**** TASK INPUT ****
Lemma str_le_total (a b : string) : str_le a b = true \/ str_le b a = true.
Proof. apply String.leb_total. Qed.

Lemma str_le_lt (a b : string) : str_le a b = true -> a <> b -> str_lt a b = true.
Proof.
  unfold str_le, str_lt, String.leb, String.ltb.
  destruct (String.compare a b) eqn:Hc; intros H Hne; try discriminate; [|reflexivity].
  now apply String.compare_eq_iff in Hc.
Qed.

(** ** [sort_values] *)

Section SortValues.
Variable A : Type.
Variable key : A -> string.

Lemma insert_row_perm (r : nat * A) (l : pd.DataFrame A) :
  Permutation (pd.insert_row key r l) (r :: l).
Proof.
  induction l as [|r' l IH]; simpl; [reflexivity|].
  destruct (str_le (key (snd r)) (key (snd r'))); [reflexivity|].
  rewrite IH. apply perm_swap.
Qed.

Lemma sort_ascending_perm (l : pd.DataFrame A) :
  Permutation (pd.sort_ascending key l) l.
Proof.
  induction l as [|r l IH]; simpl; [reflexivity|].
  rewrite insert_row_perm. now constructor.
Qed.

Lemma insert_row_sorted (r : nat * A) (l : pd.DataFrame A) :
  StronglySorted (row_le key) l -> StronglySorted (row_le key) (pd.insert_row key r l).
Proof.
  induction 1 as [|r' l Hl IH Hall]; simpl.
  - constructor; constructor.
  - destruct (str_le (key (snd r)) (key (snd r'))) eqn:Hle.
    + constructor; [now constructor|].
      constructor; [exact Hle|].
      eapply Forall_impl; [|exact Hall].
      intros x Hx. unfold row_le in *. eapply str_le_trans; eassumption.
    + constructor; [exact IH|].
      apply (Permutation_Forall (x := r :: l)).
      * symmetry. apply insert_row_perm.
      * constructor; [|exact Hall].
        unfold row_le. destruct (str_le_total (key (snd r)) (key (snd r'))) as [H|H];
          [congruence | exact H].
Qed.

Lemma sort_ascending_sorted (l : pd.DataFrame A) :
  StronglySorted (row_le key) (pd.sort_ascending key l).
Proof.
  induction l as [|r l IH]; simpl; [constructor|].
  now apply insert_row_sorted.
Qed.

Lemma sort_values_perm (ascending : bool) (df : pd.DataFrame A) :
  Permutation (pd.sort_values key ascending df) df.
Proof.
  unfold pd.sort_values. destruct ascending.
  - apply sort_ascending_perm.
  - rewrite <- Permutation_rev, sort_ascending_perm. symmetry. apply Permutation_rev.
Qed.

End SortValues.

Lemma StronglySorted_app_last {A} (R : A -> A -> Prop) (l : list A) (x : A) :
  StronglySorted R l -> Forall (fun y => R y x) l -> StronglySorted R (l ++ [x]).
Proof.
  induction 1 as [|a l Hl IH Ha]; intro Hx; simpl.
  - constructor; constructor.
  - inversion Hx; subst. constructor; [now apply IH|].
    apply Forall_app. split; [exact Ha | now constructor].
Qed.
(** The Encrypt/Decrypt page leaves the widgets and the keys of the Zip
    page alone; its own three keys are unchanged, emptied, set to a
    failure, or set to a success with bytes and the requested name. *)
Lemma enc_page_session w i s :
  widgets (session (EncryptDecryptPage.page w i s).2) = widgets (session s)
  ∧ zip_side (session (EncryptDecryptPage.page w i s).2) = zip_side (session s)
  ∧ (cipher_side (session (EncryptDecryptPage.page w i s).2) = cipher_side (session s)
     ∨ cipher_side (session (EncryptDecryptPage.page w i s).2) = (None, None, None)
     ∨ cipher_side (session (EncryptDecryptPage.page w i s).2) = (None, None, Some StatusFail)
     ∨ ∃ content,
         cipher_side (session (EncryptDecryptPage.page w i s).2)
         = (Some content, Some (output_filename_user i), Some StatusSuccess)).
Proof.
  unfold EncryptDecryptPage.page, EncryptDecrypt.check_openssl,
    EncryptDecryptPage.clear_all.
  destruct (w_which w EncryptDecrypt.OPENSSL_COMMAND); page_step; [|auto].
  destruct (uploaded_file i) as [up|].
  - destruct (run_button i).
    + destruct (cipher_valid_dec i) as [Hv|Hr].
      * destruct (enc_run_block_spec w i up s Hv) as (f' & tr & -> & _).
        destruct (captured w _ _ _ up (fs s)) as [content|];
          destruct (clear_button i); simpl; eauto 10.
      * destruct (enc_rejected_run w i up s (cipher_rejected_not_valid i Hr)) as (msg & ->).
        simpl. auto.
    + destruct (is_fail (operation_status (session s))); simpl.
      * destruct (clear_button i); simpl; auto.
      * destruct (EncryptDecryptPage.preview_block w up (with_temp_dir None s))
          as [[[]|e|] s1] eqn:Ep;
          apply enc_preview_block_session in Ep; simpl in Ep; simpl;
          [destruct (clear_button i); simpl| |]; rewrite ?Ep; auto.
  - destruct (is_success (operation_status (session s))
              && truthy_bytes (output_content (session s))).
    + unfold EncryptDecryptPage.previous_block. page_step.
      destruct (clear_button i); simpl; auto.
    + simpl. destruct (clear_button i); simpl; auto.
Qed.

(** The same for the Zip page, whose Clear All also counts the trigger up. *)
Lemma zip_page_session w i s :
  widgets (session (ZipPage.page w i s).2) = widgets (session s)
  ∧ cipher_side (session (ZipPage.page w i s).2) = cipher_side (session s)
  ∧ (zip_clear_trigger (session (ZipPage.page w i s).2) = zip_clear_trigger (session s)
     ∨ zip_clear_trigger (session (ZipPage.page w i s).2)
       = (zip_clear_trigger (session s) + 1)%N
       ∧ clear_button i = true)
  ∧ (zip_side (session (ZipPage.page w i s).2) = zip_side (session s)
     ∨ (output_zip_content (session (ZipPage.page w i s).2) = None
        ∧ output_zip_filename (session (ZipPage.page w i s).2) = None
        ∧ (zip_operation_status (session (ZipPage.page w i s).2) = None
           ∨ zip_operation_status (session (ZipPage.page w i s).2) = Some StatusFail))
     ∨ ∃ content,
         output_zip_content (session (ZipPage.page w i s).2) = Some content
         ∧ output_zip_filename (session (ZipPage.page w i s).2)
           = Some (zip_name (output_filename_user i))
         ∧ zip_operation_status (session (ZipPage.page w i s).2) = Some StatusSuccess).
Proof.
  unfold ZipPage.page, ZipTool.check_zip_command, ZipPage.clear_all.
  destruct (w_which w ZipTool.ZIP_COMMAND); page_step; [|auto 10].
  destruct (uploaded_file i) as [up|].
  - destruct (run_button i).
    + destruct (zip_valid_dec i) as [Hv|Hr].
      * destruct (zip_run_block_spec w i up s Hv) as (f' & tr & -> & _).
        destruct (captured w _ _ _ up (fs s)) as [content|];
          destruct (clear_button i); simpl; eauto 12.
      * destruct (zip_rejected_run w i up s (zip_rejected_not_valid i Hr)) as (msg & ->).
        simpl. auto 10.
    + simpl. destruct (clear_button i); simpl; auto 10.
  - destruct (is_success (zip_operation_status (session s))
              && truthy_bytes (output_zip_content (session s))).
    + unfold ZipPage.previous_block. page_step.
      destruct (clear_button i); simpl; auto 10.
    + simpl. destruct (clear_button i); simpl; auto 10.
Qed.

(** *** The end of a run *)

Lemma zip_script_is_run w c s :
  ZipWidgets.script w c s
  = Streamlit.run_script (ZipWidgets.created_widgets w (session s))
      (ZipPage.page w (ZipWidgets.read_inputs (session s) c)) s.
Proof. reflexivity. Qed.

Lemma enc_script_is_run w c s :
  EncryptDecryptWidgets.script w c s
  = Streamlit.run_script (EncryptDecryptWidgets.created_widgets w (session s))
      (EncryptDecryptPage.page w (EncryptDecryptWidgets.read_inputs (session s) c)) s.
Proof. reflexivity. Qed.

Lemma run_script_spec created (m : M unit) s :
  Streamlit.run_script created m s
  = ((m s).1,
     with_session
       (match (m s).1 with
        | Raise _ => session (m s).2
        | _ => Streamlit.forget_stale created (session (m s).2)
        end) (m s).2).
Proof.
  unfold Streamlit.run_script. destruct (m s) as [[[]|e|] [f x t tr]]; reflexivity.
Qed.

Lemma lookup_forget_stale created x k :
  widgets (Streamlit.forget_stale created x) !! k
  = if existsb (String.eqb k) created then widgets x !! k else None.
Proof.
  unfold Streamlit.forget_stale. simpl.
  destruct (existsb (String.eqb k) created) eqn:Ek.
  - destruct (widgets x !! k) as [v|] eqn:Ev.
    + apply map_lookup_filter_Some. split; [exact Ev|exact Ek].
    + apply map_lookup_filter_None. left. exact Ev.
  - apply map_lookup_filter_None. right. intros v _. simpl. rewrite Ek. discriminate.
Qed.

Lemma forget_stale_sides created x :
  cipher_side (Streamlit.forget_stale created x) = cipher_side x
  ∧ zip_side (Streamlit.forget_stale created x) = zip_side x.
Proof. split; reflexivity. Qed.


(** X12.  The result keys stay consistent: if, for each page, the status
    is "success" exactly when output bytes are held and exactly when a
    file name is held, then the same is true after any run of either page,
    whatever the inputs and however the run ends.  A page that shows a
    previous result therefore always finds the name next to the bytes. *)
Theorem result_keys_stay_consistent (w : World) (i : Inputs) (s : St) :
  consistent (session s) →
  consistent (session (EncryptDecryptPage.page w i s).2)
  ∧ consistent (session (ZipPage.page w i s).2).
Proof.
  intros (C1 & C2 & C3 & C4). split.
  - destruct (enc_page_session w i s) as (_ & Hz & Hc).
    unfold zip_side in Hz. injection Hz as Z1 Z2 Z3 Z4.
    unfold consistent. rewrite Z1, Z2, Z3.
    split; [|split; [|split]]; [| |exact C3|exact C4].
    all: unfold cipher_side in Hc.
    all: destruct Hc as [Hc|[Hc|[Hc|[content Hc]]]]; injection Hc as E1 E2 E3;
      rewrite ?E1, ?E2, ?E3;
      first [ assumption
            | solve [split; [intros [=]|intros [? [=]]]]
            | solve [split; [intros _; eexists; reflexivity|reflexivity]] ].
  - destruct (zip_page_session w i s) as (_ & Hc & _ & Hz).
    unfold cipher_side in Hc. injection Hc as E1 E2 E3.
    unfold consistent. rewrite E1, E2, E3.
    split; [exact C1|]. split; [exact C2|].
    destruct Hz as [Hz|[(-> & -> & [-> | ->])|(content & -> & -> & ->)]].
    + unfold zip_side in Hz. injection Hz as Z1 Z2 Z3 _. rewrite Z1, Z2, Z3. auto.
    + split; (split; [intros [=]|intros [? [=]]]).
    + split; (split; [intros [=]|intros [? [=]]]).
    + split; (split; [intros _; eexists; reflexivity|reflexivity]).
Qed.

Lemma initial_session_consistent : consistent initial_session.
Proof. repeat split; first [intros [=]|intros [? [=]]]. Qed.

Lemma result_keys_stay_consistent_witness :
  consistent initial_session
  ∧ consistent (session (EncryptDecryptPage.page Toy.world Sample.encrypt_notes
                           Sample.start).2).
Proof.
  split; [exact initial_session_consistent|].
  apply (result_keys_stay_consistent Toy.world Sample.encrypt_notes Sample.start).
  exact initial_session_consistent.
Defined.

(** ** Showing the previous result *)

(** X13.  A run without an uploaded file and without a click on Clear All
    changes neither the session nor the file system, starts no program and
    creates no directory.  On a consistent session it offers the held
    result again, with the same bytes under the same name, exactly when
    the held bytes are not empty; a successful result of zero bytes, a
    failure or an empty session offers nothing. *)
Theorem previous_result_is_offered_again (w : World) (i : Inputs) (s : St) :
  uploaded_file i = None → clear_button i = false → consistent (session s) →
  (w_which w "openssl" = true →
   ∃ tr,
     EncryptDecryptPage.page w i s
     = (Ret tt, {| fs := fs s; session := session s; temp_dir := temp_dir s;
                   trace := trace s ++ tr |})
     ∧ spawns tr = [] ∧ workspaces tr = []
     ∧ downloads tr = match output_content (session s), output_filename (session s) with
                      | Some (b :: content), Some name => [(name, b :: content)]
                      | _, _ => []
                      end)
  ∧ (w_which w "zip" = true →
     ∃ tr,
       ZipPage.page w i s
       = (Ret tt, {| fs := fs s; session := session s; temp_dir := temp_dir s;
                     trace := trace s ++ tr |})
       ∧ spawns tr = [] ∧ workspaces tr = []
       ∧ downloads tr = match output_zip_content (session s),
                              output_zip_filename (session s) with
                        | Some (b :: content), Some name => [(name, b :: content)]
                        | _, _ => []
                        end).
Proof.
  intros Hup Hclear (C1 & C2 & C3 & C4). destruct s as [f x t tr0]. simpl in *.
  split; intros Hw.
  - unfold EncryptDecryptPage.page, EncryptDecrypt.check_openssl,
      EncryptDecryptPage.previous_block.
    change EncryptDecrypt.OPENSSL_COMMAND with "openssl".
    rewrite Hw, Hup, Hclear. run_step.
    destruct (operation_status x) as [[|]|] eqn:Es; simpl.
    + destruct (proj1 C1 eq_refl) as [c Hc]. destruct (proj1 C2 eq_refl) as [n Hn].
      rewrite Hc, Hn. destruct c as [|b c]; simpl.
      * exists []. rewrite app_nil_r. auto.
      * eexists. split; [flatten_state; reflexivity|]. auto.
    + exists []. rewrite app_nil_r. split; [reflexivity|].
      destruct (output_content x) as [c|] eqn:Hc; [|auto].
      assert (is_Some (Some c)) as Hs by (eexists; reflexivity).
      apply C1 in Hs. discriminate.
    + exists []. rewrite app_nil_r. split; [reflexivity|].
      destruct (output_content x) as [c|] eqn:Hc; [|auto].
      assert (is_Some (Some c)) as Hs by (eexists; reflexivity).
      apply C1 in Hs. discriminate.
  - unfold ZipPage.page, ZipTool.check_zip_command, ZipPage.previous_block.
    change ZipTool.ZIP_COMMAND with "zip".
    rewrite Hw, Hup, Hclear. run_step.
    destruct (zip_operation_status x) as [[|]|] eqn:Es; simpl.
    + destruct (proj1 C3 eq_refl) as [c Hc]. destruct (proj1 C4 eq_refl) as [n Hn].
      rewrite Hc, Hn. destruct c as [|b c]; simpl.
      * exists []. rewrite app_nil_r. auto.
      * eexists. split; [flatten_state; reflexivity|]. auto.
    + exists []. rewrite app_nil_r. split; [reflexivity|].
      destruct (output_zip_content x) as [c|] eqn:Hc; [|auto].
      assert (is_Some (Some c)) as Hs by (eexists; reflexivity).
      apply C3 in Hs. discriminate.
    + exists []. rewrite app_nil_r. split; [reflexivity|].
      destruct (output_zip_content x) as [c|] eqn:Hc; [|auto].
      assert (is_Some (Some c)) as Hs by (eexists; reflexivity).
      apply C3 in Hs. discriminate.
Qed.

Lemma previous_result_is_offered_again_witness :
  uploaded_file Idle.inputs = None ∧ clear_button Idle.inputs = false
  ∧ ∃ tr,
      EncryptDecryptPage.page Toy.world Idle.inputs Idle.after_encrypt
      = (Ret tt, {| fs := fs Idle.after_encrypt; session := session Idle.after_encrypt;
                    temp_dir := temp_dir Idle.after_encrypt;
                    trace := trace Idle.after_encrypt ++ tr |})
      ∧ downloads tr = [("notes.enc", Toy.magic ++ Toy.hello)].
Proof.
  split; [reflexivity|]. split; [reflexivity|].
  assert (consistent (session Idle.after_encrypt)) as Hc.
  { vm_compute.
    repeat split;
      first [ solve [intros [=]] | solve [intros [? [=]]]
            | intros _; first [reflexivity|eexists; reflexivity] ]. }
  destruct (proj1 (previous_result_is_offered_again Toy.world Idle.inputs Idle.after_encrypt
                     eq_refl eq_refl Hc) eq_refl) as (tr & Hrun & _ & _ & Hd).
  exists tr. split; [exact Hrun|]. exact Hd.
Defined.

(** ** Widget keys and Clear All *)

Lemma enter_current_no_later_keys (x : Session) (v : wval) (k : N → string) :
  k = ZipWidgets.uploader_key ∨ k = ZipWidgets.pwd1_key
  ∨ k = ZipWidgets.pwd2_key ∨ k = ZipWidgets.output_name_key →
  ZipWidgets.no_later_keys x →
  ZipWidgets.no_later_keys (Streamlit.enter (k (zip_clear_trigger x)) v x).
Proof.
  intros Hk Hx n Hn. simpl in *.
  destruct (Hx n Hn) as (H1 & H2 & H3 & H4).
  destruct Hk as [-> | [-> | [-> | ->]]];
    (rewrite !lookup_insert_ne; [auto| | | |]; intros H; key_differs H).
Qed.

Lemma forget_stale_no_later_keys created x :
  ZipWidgets.no_later_keys x → ZipWidgets.no_later_keys (Streamlit.forget_stale created x).
Proof.
  intros Hx n Hn. destruct (Hx n Hn) as (H1 & H2 & H3 & H4).
  rewrite !lookup_forget_stale, H1, H2, H3, H4.
  split; [|split; [|split]]; match goal with |- (if ?b then _ else _) = _ => destruct b end;
    reflexivity.
Qed.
****
**TASK INSTRUCTIONS**
With the first line of the records as the start and the line holding "-> Prop) (l" as the end, please copy exactly those lines and no others.

**WRITTEN RESPONSE**
Lemma str_le_total (a b : string) : str_le a b = true \/ str_le b a = true.
Proof. apply String.leb_total. Qed.

Lemma str_le_lt (a b : string) : str_le a b = true -> a <> b -> str_lt a b = true.
Proof.
  unfold str_le, str_lt, String.leb, String.ltb.
  destruct (String.compare a b) eqn:Hc; intros H Hne; try discriminate; [|reflexivity].
  now apply String.compare_eq_iff in Hc.
Qed.

(** ** [sort_values] *)

Section SortValues.
Variable A : Type.
Variable key : A -> string.

Lemma insert_row_perm (r : nat * A) (l : pd.DataFrame A) :
  Permutation (pd.insert_row key r l) (r :: l).
Proof.
  induction l as [|r' l IH]; simpl; [reflexivity|].
  destruct (str_le (key (snd r)) (key (snd r'))); [reflexivity|].
  rewrite IH. apply perm_swap.
Qed.

Lemma sort_ascending_perm (l : pd.DataFrame A) :
  Permutation (pd.sort_ascending key l) l.
Proof.
  induction l as [|r l IH]; simpl; [reflexivity|].
  rewrite insert_row_perm. now constructor.
Qed.

Lemma insert_row_sorted (r : nat * A) (l : pd.DataFrame A) :
  StronglySorted (row_le key) l -> StronglySorted (row_le key) (pd.insert_row key r l).
Proof.
  induction 1 as [|r' l Hl IH Hall]; simpl.
  - constructor; constructor.
  - destruct (str_le (key (snd r)) (key (snd r'))) eqn:Hle.
    + constructor; [now constructor|].
      constructor; [exact Hle|].
      eapply Forall_impl; [|exact Hall].
      intros x Hx. unfold row_le in *. eapply str_le_trans; eassumption.
    + constructor; [exact IH|].
      apply (Permutation_Forall (x := r :: l)).
      * symmetry. apply insert_row_perm.
      * constructor; [|exact Hall].
        unfold row_le. destruct (str_le_total (key (snd r)) (key (snd r'))) as [H|H];
          [congruence | exact H].
Qed.

Lemma sort_ascending_sorted (l : pd.DataFrame A) :
  StronglySorted (row_le key) (pd.sort_ascending key l).
Proof.
  induction l as [|r l IH]; simpl; [constructor|].
  now apply insert_row_sorted.
Qed.

Lemma sort_values_perm (ascending : bool) (df : pd.DataFrame A) :
  Permutation (pd.sort_values key ascending df) df.
Proof.
  unfold pd.sort_values. destruct ascending.
  - apply sort_ascending_perm.
  - rewrite <- Permutation_rev, sort_ascending_perm. symmetry. apply Permutation_rev.
Qed.

End SortValues.

Lemma StronglySorted_app_last {A} (R : A -> A -> Prop) (l : list A) (x : A) :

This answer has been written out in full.